SREBP-1C expression was highest in rats that consumed a diet high in fat and engaged in intense exercise, while FAS mRNA and ACC protein were up regulated in animals that exercised regardless of the diet compared to sedentary controls. The transcript level of ChREBP was also higher in the exercise groups relative to animals consuming the same diet but without exercise. In a previous study, ChREBP expression had beneficial effects on insulin signaling and blood glucose level, possibly resulting from an exercise-induced increase in glycolysis [34]. The upregulation of ChREBP observed here suggests that exercise stimulates glycolysis and not lipogenesis, while hepatic fat accumulation was inhibited by the increase in SREBP-1C and FAS mRNA and ACC protein expression in both exercise groups [34].

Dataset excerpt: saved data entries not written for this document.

(** ** A run *)

Definition plan_of (e : Engine) : bytes := dict_text (st_binding (en_setup e)).
(** The directory when the reports are due: the plan and all the rows are in it. *)
Definition journalled (e0 : Engine) (verify_only : bool) (rows : list SessionRow) (d : SessionFolder) : SessionFolder :=
  if verify_only then d
  else with_session_rows (row_raw <$> drop (length (sf_journal d)) rows) (with_session_plan (plan_of e0) d).
Record runs_over (crash : option string) (commands : list Command) (resume verify_only : bool) (d : SessionFolder)
    (e0 : Engine) (rows : list SessionRow) (e : Engine) : Prop := {
  ro_commands : is_nil commands || (1000 <? Z.of_nat (length commands)) = false;
  ro_checks : folder_checks (plan_of e0) commands resume verify_only d = Ok tt;
  ro_crash : bool_decide (crash = Some "CREATED"%string) = false;
  ro_length : length rows = length commands;
  ro_executes : exists n, executes e0 0 (zip commands (sn_recovered <$> rows)) rows e n;
  ro_rows : forall i row, rows !! i = Some row -> row_at (sf_journal d) resume i row
}.
Lemma with_no_rows d : with_session_rows [] d = d.
Proof. unfold with_session_rows. rewrite app_nil_r. by destruct d. Qed.
Lemma session_run_spec definition_json universe_hash inventory requests policy control calendar config crash commands
    resume verify_only d d' e result :
  session_run definition_json uncertain software_hash universe_hash universe inventory requests policy control calendar
    config crash commands resume verify_only d = (d', Ok (e, result)) <->
  exists e0 rows,
    engine_init definition_json universe_hash universe inventory requests policy control calendar config crash = Ok e0 /\
    runs_over crash commands resume verify_only d e0 rows e /\
    finish_session verify_only e (journalled e0 verify_only rows d) = (d', Ok result).
Proof.
  unfold session_run. split.
  - intros (u1 & d1 & [-> Hc1]%run_raises_if & E)%run_bind. apply run_bind in E as (e0 & d2 & [-> Hc2]%run_lift & E).
    apply run_bind in E as (? & ? & [-> ->]%run_get & E). apply run_bind in E as ([] & ? & [-> Hc3]%run_lift & E).
    apply run_bind in E as ([] & d2 & Ep & E). apply run_bind in E as ([] & ? & [-> Hc4]%run_lift & E).
    destruct (journal_loop _ _ _ _ _ _ _ _) as [s outcome] eqn:El. apply run_bind in E as ([] & ? & ->%run_modify & E).
    apply run_bind in E as ([] & ? & [-> ->]%run_lift & E). apply run_bind in E as (r & d3 & Ef & [-> Er]%run_ret).
    injection Er as -> ->. apply loop_spec in El as (rows & Hl & Ex & Hr & Hp). cbn [run_engine run_bytes run_published app] in *.
    exists e0, rows. split; [exact Hc2|]. split.
    + split; [exact Hc1|exact Hc3|by case_bool_decide|exact Hl|by exists (run_bytes s)|exact Hr].
    + rewrite <- Ef, Hp. unfold journalled, when in *. rewrite Nat.sub_0_r. destruct verify_only; cbn [negb] in Ep.
      * apply run_ret in Ep as [-> _]. by rewrite with_no_rows.
      * by apply run_modify in Ep as ->.
  - intros (e0 & rows & Hc2 & [Hc1 Hc3 Hc4 Hl (n & Ex) Hr] & Ef). unfold raises_if, mbind, exec_bind, lift, get. rewrite Hc1, Hc2. cbn [raise_if].
    cbv zeta. change (dict_text (st_binding (en_setup e0))) with (plan_of e0). rewrite Hc3, Hc4.
    set (d2 := if verify_only then d else with_session_plan (plan_of e0) d).
    replace (when (negb verify_only) (modify (with_session_plan (plan_of e0))) d) with (d2, Ok tt) by (by destruct verify_only).
    assert (El : journal_loop uncertain software_hash universe (sf_journal d) resume verify_only commands (mkSessionRun e0 0 []) =
      (mkSessionRun e n (if verify_only then [] else row_raw <$> drop (length (sf_journal d)) rows), Ok tt)).
    { apply loop_spec. exists rows. cbn [run_engine run_bytes run_published app]. by rewrite Nat.sub_0_r. }
    rewrite El. cbn [modify run_published run_engine]. replace (with_session_rows _ d2) with (journalled e0 verify_only rows d).
    { by rewrite Ef. }
    unfold journalled, d2. destruct verify_only; [by rewrite with_no_rows|done].
Qed.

SCD-1 is the rate-limiting enzyme in the biosynthesis of saturated fat-derived monounsaturated fats [35], and its expression is decreased upon diet-induced weight gain; moreover, the down-regulation of hepatic SCD-1 expression as a result of exercise could reflect reduced lipogenic activity [36], and may be associated with lower liver TG and increased plasma FFA levels [35,37]. Consistent with the earlier findings, SCD-1 transcript expression was higher in the sedentary rats compared to those that performed strenuous exercise.

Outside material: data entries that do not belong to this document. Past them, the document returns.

(* ===== verification/PortfolioTheorems.v ===== *)
(** * Properties of the portfolio coordinator

    The books and the journal of a finished run, and the end of a session. *)
From S2P Require Import Prelude Decimal DecimalFacts Text Dataset Costs Phase14 Strategies Execution Json CanonicalPolicy Research Exec Qualification Chain PyText Paper.
From S2P Require Import PaperSample Portfolio PortfolioRun PortfolioFacts PortfolioInvariant PortfolioSteps PortfolioSample.
From S2P Require Sample.
Open Scope list_scope.
Open Scope Z_scope.

(** How far an order is from the end of its lifecycle. *)
Definition remaining (s : option OrderState) : nat :=
  match s with
  | None => 7
  | Some PROPOSED => 6 | Some RISK_CHECKED => 5 | Some RESERVED => 4 | Some ACCEPTED => 3 | Some FILLED => 2
  | Some EXIT_PENDING => 1 | Some _ => 0
  end.
Lemma order_remaining_step s u : u ∈ TRANSITIONS s -> (remaining (Some u) < remaining s)%nat.
Proof.
  destruct s as [s|]; [destruct s|]; cbn; intros Hu;
    repeat first [apply elem_of_cons in Hu as [->|Hu] | apply elem_of_nil in Hu as []]; cbn; lia.
Qed.

(** C35. When a run finishes, a symbol is owned by an order exactly while that order is
    filled, so at most one order owns it; money is reserved for an order exactly while it
    is reserved or accepted; positions and reservations together never exceed the
    position and correlation limits of the policy; and the account after every event
    reconciles: the reserved money is covered by cash and not negative, the equity is
    the opening capital with realized and unrealized results, and the recorded cash
    differences are those of consecutive accounts. *)
Theorem portfolio_books `{Dump Definition_} `{Dump Bar} `{Dump Row} `{Dump Risk} `{Dump Dataset_} `{Dump Phase14.Policy}
    `{Dump Request} `{DumpJson ResearchWindow} `{DumpJson IntradayCostSchedule} `{DumpJson Settings}
    `{DumpJson Authorization} `{DumpJson Policy} `{DumpJson Control} `{DumpPython Policy}
    definition_json uncertain software universe_hash universe inventory requests policy control c :
  portfolio_run definition_json uncertain software universe_hash universe inventory requests policy control = Ok c ->
  books_ok c /\ Z.of_nat (length (co_positions c) + length (co_reservations c)) <= Z.max 0 (position_limit policy) /\
  Forall (fun e => balanced (co_opening c) (pv_account e)) (co_events c) /\ ledger (co_events c).
Proof.
  intros (binding & _ & Hr)%portfolio_run_reachable. apply reachable_ok in Hr as [_ _ _ Hb [_ _ _ _ _ _ _ _ Ha Hl] Hc].
  done.
Qed.

(** C36. The journal of a finished run is hash-chained, chronological and numbered from
    zero; the events of every order follow the transition table from PROPOSED to the
    state of the order, in at most seven events; and once the portfolio has halted, no
    order is reserved, accepted or filled. *)
Theorem portfolio_journal_ok `{Dump Definition_} `{Dump Bar} `{Dump Row} `{Dump Risk} `{Dump Dataset_} `{Dump Phase14.Policy}
    `{Dump Request} `{DumpJson ResearchWindow} `{DumpJson IntradayCostSchedule} `{DumpJson Settings}
    `{DumpJson Authorization} `{DumpJson Policy} `{DumpJson Control} `{DumpPython Policy}
    definition_json uncertain software universe_hash universe inventory requests policy control c :
  portfolio_run definition_json uncertain software universe_hash universe inventory requests policy control = Ok c ->
  chained (co_events c) /\ StronglySorted (fun e e' => pv_at e <= pv_at e') (co_events c) /\
  (forall i e, co_events c !! i = Some e -> pv_sequence e = Z.of_nat i) /\
  (forall key, path TRANSITIONS None (history key (co_events c)) (or_state <$> find (co_orders c) key) /\
               (length (history key (co_events c)) <= 7)%nat) /\
  co_halted c = halts (co_events c) /\ no_entry_after_halt (co_events c).
Proof.
  intros (binding & _ & Hr)%portfolio_run_reachable. apply reachable_ok in Hr as [_ _ _ _ [Hc Ht Hs Hp _ Hh He _ _ _] _].
  split_and!; try done. intros key. split; [done|].
  pose proof (path_length TRANSITIONS remaining order_remaining_step _ _ _ (Hp key)). cbn in *. lia.
Qed.

(** C37. The end of a session settles the portfolio: whatever the reachable state before
    it, afterwards no order is pending, no money is reserved, a position that is still
    open has halted the portfolio, and the event that ends the journal says whether the
    session is complete. *)
Theorem session_end_settles `{Dump Row} `{DumpPython Policy} binding policy at_ c c' :
  reachable binding policy c -> end_session at_ c = (c', Ok tt) ->
  (forall key o, find (co_orders c') key = Some o -> open_state (or_state o) = false) /\
  co_reservations c' = [] /\ (co_positions c' <> [] -> co_halted c' = true) /\
  exists e, last (co_events c') = Some e /\ pv_state e = SESSION_END /\
    dt_complete (pv_details e) = Some (is_nil (co_positions c')).
Proof.
  intros Hr%reachable_ok E. apply end_session_settles in E as (Hs & Hrest); [|apply Hr].
  split; [|exact Hrest]. intros key o Hf. specialize (Hs key). unfold settled in Hs. by rewrite Hf in Hs.
Qed.

(** ** Witnesses *)

Import Sample.

(** The sample run opens one position and closes it: fourteen events. *)
Lemma sample_portfolio_shape :
  (fun c => (pv_state <$> co_events c, co_cash c, co_halted c)) <$> sample_portfolio =
  Ok ([MARK; MARK; MARK; MARK; PROPOSED; RISK_CHECKED; RESERVED; ACCEPTED; FILLED; MARK; EXIT_PENDING; CLOSED; MARK;
       SESSION_END], Dec 99824807563841289400 (-16), false).
Proof. vm_compute. reflexivity. Qed.
Lemma sample_portfolio_ok : exists c, sample_portfolio = Ok c /\ length (co_events c) = 14%nat.
Proof.
  pose proof sample_portfolio_shape as E. destruct sample_portfolio as [c|]; [|discriminate E]. exists c.
  split; [reflexivity|]. apply Ok_inj in E. apply (f_equal (fun x => length x.1.1)) in E. cbn [fst] in E.
  by rewrite length_fmap in E.
Qed.

Lemma portfolio_books_witness : exists c, sample_portfolio = Ok c /\ length (co_events c) = 14%nat /\ books_ok c.
Proof.
  destruct sample_portfolio_ok as (c & E & Hl). exists c. split; [exact E|]. split; [exact Hl|].
  exact (proj1 (portfolio_books definition_value (fun _ => false) sample_hash sample_hash sample_universe JNull
    [sample_request] sample_policy sample_control c E)).
Defined.
Lemma portfolio_journal_ok_witness : exists c, sample_portfolio = Ok c /\ length (co_events c) = 14%nat /\ chained (co_events c).
Proof.
  destruct sample_portfolio_ok as (c & E & Hl). exists c. split; [exact E|]. split; [exact Hl|].
  exact (proj1 (portfolio_journal_ok definition_value (fun _ => false) sample_hash sample_hash sample_universe JNull
    [sample_request] sample_policy sample_control c E)).
Defined.

(** A proposed order that the end of the session cancels. *)
Definition sample_time : Z := nse_combine 20000 (hm 9 35).
Notation proposed :=
  (emit "order" PROPOSED sample_time (Some sample_request)
    (mkDetails (Some "signal"%string) None None None None None None None None None None)
    (coordinator_init {["scope"%string := JStr "SYNTHETIC_FIXTURE"]} sample_policy)).
Lemma proposed_ended :
  (fun '(c, r) => (r, (fun '(c', r') => (r', (or_state ∘ snd) <$> co_orders c')) (end_session sample_time c))) proposed =
  (Ok tt, (Ok tt, [CANCELLED])).
Proof. vm_compute. reflexivity. Qed.
Lemma session_end_settles_witness : exists c c', end_session sample_time c = (c', Ok tt) /\ co_orders c' <> [] /\
  (forall key o, find (co_orders c') key = Some o -> open_state (or_state o) = false).
Proof.
  pose proof proposed_ended as E. destruct proposed as [c r] eqn:Ep. destruct (end_session sample_time c) as [c' r'] eqn:Ee.
  apply pair_equal_spec in E as [-> E]. apply pair_equal_spec in E as [-> E]. exists c, c'. split; [exact Ee|].
  split; [intros E0; rewrite E0 in E; discriminate E|].
  assert (Hr : reachable {["scope"%string := JStr "SYNTHETIC_FIXTURE"]} sample_policy c).
  { eapply stepping_emit; [|exact Ep]. reflexivity. }
  exact (proj1 (session_end_settles {["scope"%string := JStr "SYNTHETIC_FIXTURE"]} sample_policy sample_time c c' Hr Ee)).
Defined.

CPT-1α catalyses the transfer of fatty acids from CoA to carnitine, an essential step in the β-oxidation of fatty acids and their conversion into energy in the liver. In animals with high dietary fat intake combined with an intense exercise regimen, CPT-1α expression was higher than in animals subjected to either one of these conditions. CPT-1α expression was reported to increase after exercise, and was associated with increased fatty acid oxidation [6,38]. The upregulation of CPT-1α in the HFD+Ex group suggests that exercise counters the effects of high fat consumption and prevents hepatic fat accumulation by stimulating β-oxidation of fatty acids.
CONCLUSION
A diet with high fat content had adverse effects in rats, resulting in weight gain and dysregulation of glucose and lipid metabolism in the liver. Vigorous exercise reversed these effects, improving lipid profiles despite high fat consumption. Although elucidation of the precise mechanisms requires a more extensive study, these findings can help in developing strategies aimed at managing metabolic disorders resulting from high dietary intake of fat.